On Aug 3, 8:38 am, [EMAIL PROTECTED] (Alex Martelli) wrote:
> [EMAIL PROTECTED] <[EMAIL PROTECTED]> wrote:
> > A naive approach to rank ordering (handling ties as well) of nested
> > lists may be accomplished via:
>
> > def rankLists(nestedList):
> > def rankList(singleList):
> > sortedList = list(singleList)
> > sortedList.sort()
> > return map(sortedList.index, singleList)
> > return map(rankList, nestedList)
>
> > >>> unranked = [ [ 1, 2, 3, 4, 5 ], [ 3, 1, 5, 2, 4 ], [ -1.1, 2.2,
> > 0, -1.1, 13 ] ]
> > >>> print rankLists(unranked)
>
> > [[0, 1, 2, 3, 4], [2, 0, 4, 1, 3], [0, 3, 2, 0, 4]]
>
> > This works nicely when the dimensions of the nested list are small.
> > It is slow when they are big. Can someone suggest a clever way to
> > speed it up?
>
> Each use of sortedList.index is O(N) [where N is len(singleList)], and
> you have N such uses in the map in the inner function, so this approach
> is O(N squared). Neil's suggestion to use bisect replaces the O(N)
> .index with an O(log N) search, so the overall performance is O(N log N)

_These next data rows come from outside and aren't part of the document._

(** The consumers the runtime registers, and what they post. *)
Definition wired (op : FinanceOp) : Prop :=
  match op with fo_paid _ | fo_captured _ | fo_refunded _ => True | _ => False end.
Definition settled (j : Journal) : Prop := made_by forSale j \/ made_by forFee j \/ made_by forRefund j.

Lemma wired_effect op s s' :
  op_in op -> wired op -> snd (finance_exec op s) = s' -> same_books s s' \/ posts settled s s'.
Proof.
  destruct templates as (H1 & H2 & H3 & _). intros Hop Hw Hs.
  destruct op as [ev|ev|ev|ev|ev|ev| |]; try done; cbn in Hop, Hs; apply in_tx_cases in Hs as [-> |H]; try (by left);
    right; [unfold paid_handleAtomic in H| |]; minv; apply post_template_Ok in H; try done;
    (eapply posts_mono; [|exact H]); unfold settled; auto.
Qed.

Lemma op_effect op s s' : op_in op -> snd (finance_exec op s) = s' -> same_books s s' \/ posts any_journal s s'.
Proof.
  destruct templates as (H1 & H2 & H3 & H4 & H5). intros Hop Hs.
  destruct op as [ev|ev|ev|ev|ev|ev|x id eid now|]; cbn in Hop.
  1,2,3: apply wired_effect in Hs as [Hs|Hs]; [by left|right; by eapply posts_any|done|done].
  1,2,3: cbn in Hs; apply in_tx_cases in Hs as [-> |H]; [by left|]; try (right; apply post_template_Ok in H; [by eapply posts_any|done|done]).
  - unfold InventoryAdjustedConsumer in H. case_bool_decide; minv; [by left|].
    right. apply MoneyLaws.create_Ok in Hcall as (_ & _ & Hv). apply postAndAppend_Ok in H; [by eapply posts_any|done..].
  - by apply (adjust_effect x id eid now).
  - left. subst. apply rebuild_keeps.
Qed.

Lemma books_same js s s' : books js s -> same_books s s' -> books js s'.
Proof. intros (H1 & H2 & H3) [E1 E2]. unfold books. by rewrite E1, E2. Qed.

(** Whatever the operations post, the books grow by journals of that kind. *)
Lemma serve_books (K : Journal -> Prop) ops js s :
  (forall op s s', op ∈ ops -> snd (finance_exec op s) = s' -> same_books s s' \/ posts K s s') ->
  books js s -> exists js', books (js ++ js') (serve ops s) /\ Forall (fun tj => K tj.2) js'.
Proof.
  intros Hops. revert js s. induction ops as [|op ops IH]; intros js s Hb; [by exists []; rewrite app_nil_r|].
  assert (H1 : exists js1, books (js ++ js1) (snd (finance_exec op s)) /\ Forall (fun tj => K tj.2) js1).
  { destruct (Hops op s _ (list_elem_of_here _ _) eq_refl) as [Hs|(t & j & s0 & Hs & Happ & Hj & HK)].
    - exists []. rewrite app_nil_r. split; [by eapply books_same|constructor].
    - exists [(t, j)]. split; [|by repeat constructor].
      eapply (append_books js s0); [by eapply books_same|exact Hj|exact Happ]. }
  destruct H1 as (js1 & Hb1 & HK1).
  destruct (IH (fun o s1 s2 Ho => Hops o s1 s2 (list_elem_of_further _ _ _ Ho)) _ _ Hb1) as (js2 & Hb2 & HK2).
  exists (js1 ++ js2). rewrite app_assoc. split; [exact Hb2|]. by apply Forall_app.
Qed.

Lemma empty_books : books [] empty_store.
Proof. split_and!; constructor. Qed.

Lemma served_books ops : Forall op_in ops -> exists js, books js (serve ops empty_store).
Proof.
  intros Hops. destruct (serve_books any_journal ops [] empty_store) as (js & Hb & _); [|apply empty_books|by exists js].
  intros op s s' Hop. apply op_effect. by eapply Forall_forall in Hops.
Qed.

(** ** Reading a period back *)

Definition journal_entries (j : Journal) : list LedgerEntry := entry_of j (postedAt j) <$> jr_lines (agg_props j).
Definition in_period (startDate endDate : Z) (t : string) (tj : string * Journal) : Prop :=
  tj.1 = t /\ startDate <= postedAt tj.2 <= endDate.
#[local] Instance in_period_dec a b t tj : Decision (in_period a b t tj).
Proof. unfold in_period. apply _. Defined.
Definition period_of (js : list (string * Journal)) (startDate endDate : Z) (t : string) : list LedgerEntry :=
  filter (in_period startDate endDate t) js ≫= (fun tj => journal_entries tj.2).

Lemma rows_to_entries t j :
  posted_ok j -> map_results ledgerEntryToDomain (ledgerEntryRows t j) = Ok (journal_entries j).
Proof.
  intros Hj. rewrite ledgerEntryRows_posted by done. unfold journal_entries.
  assert (Hv : forall l, l ∈ jr_lines (agg_props j) -> valid (ln_amount l)) by (intros l Hl; by apply Hj).
  clear Hj. induction (jr_lines (agg_props j)) as [|l ls IH]; [done|].
  rewrite !fmap_cons. cbn [map_results].
  assert (Hl : ledgerEntryToDomain (row_of_line t j l) = Ok (entry_of j (postedAt j) l)).
  { unfold ledgerEntryToDomain. cbn. rewrite (proj2 (MoneyLaws.create_Ok (NInt (amountMinor (ln_amount l))) (currency (ln_amount l)) (ln_amount l))).
    - done.
    - split; [done|]. split; [done|]. apply Hv. left. }
  rewrite Hl. cbn [mbind result_bind]. rewrite IH; [done|]. intros l' Hl'. apply Hv. by right.
Qed.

> [[and you can't do better than that, big-O wise, because the sort step
> is also O(N log N)]].
>
> "beginner"'s advice to use a dictionary is also good and may turn out to
> be faster, just because dicts are SO fast in Python -- but you need to
> try and measure both alternatives. One way to use a dict (warning,
> untested code):
>
> def rankList(singleList):
> d = {}
> for i, item in reversed(enumerate(sorted(singleList))):
> d[item] = i
> return [d[item] for item in singleList]
>
> If you find the for-clause too rich in functionality, you can of course
> split it up a bit; but note that you do need the 'reversed' to deal with
> the corner case of duplicate items (without it, you'd end up with 1s
> instead of 0s for the third one of the sublists in your example). If
> speed is of the essence you might try to measure what happens if you
> replace the returned expression with map(d.__getitem__, singleList), but
> I suspect the list comprehension is faster as well as clearer.
>
> Another potential small speedup is to replace the first 3 statements
> with just one:
>
> d = dict((item,i) for i,item in reversed(enumerate(sorted(singleList))))
>
> but THIS density of functionality is a bit above my personal threshold
> of comfort ("sparse is better than dense":-).
>
> Alex
Thanks for breaking it down so thoroughly. I try the different
recipes and see which gives the best trade offs between readability
and performance. Agreed that dict() approach looks promising.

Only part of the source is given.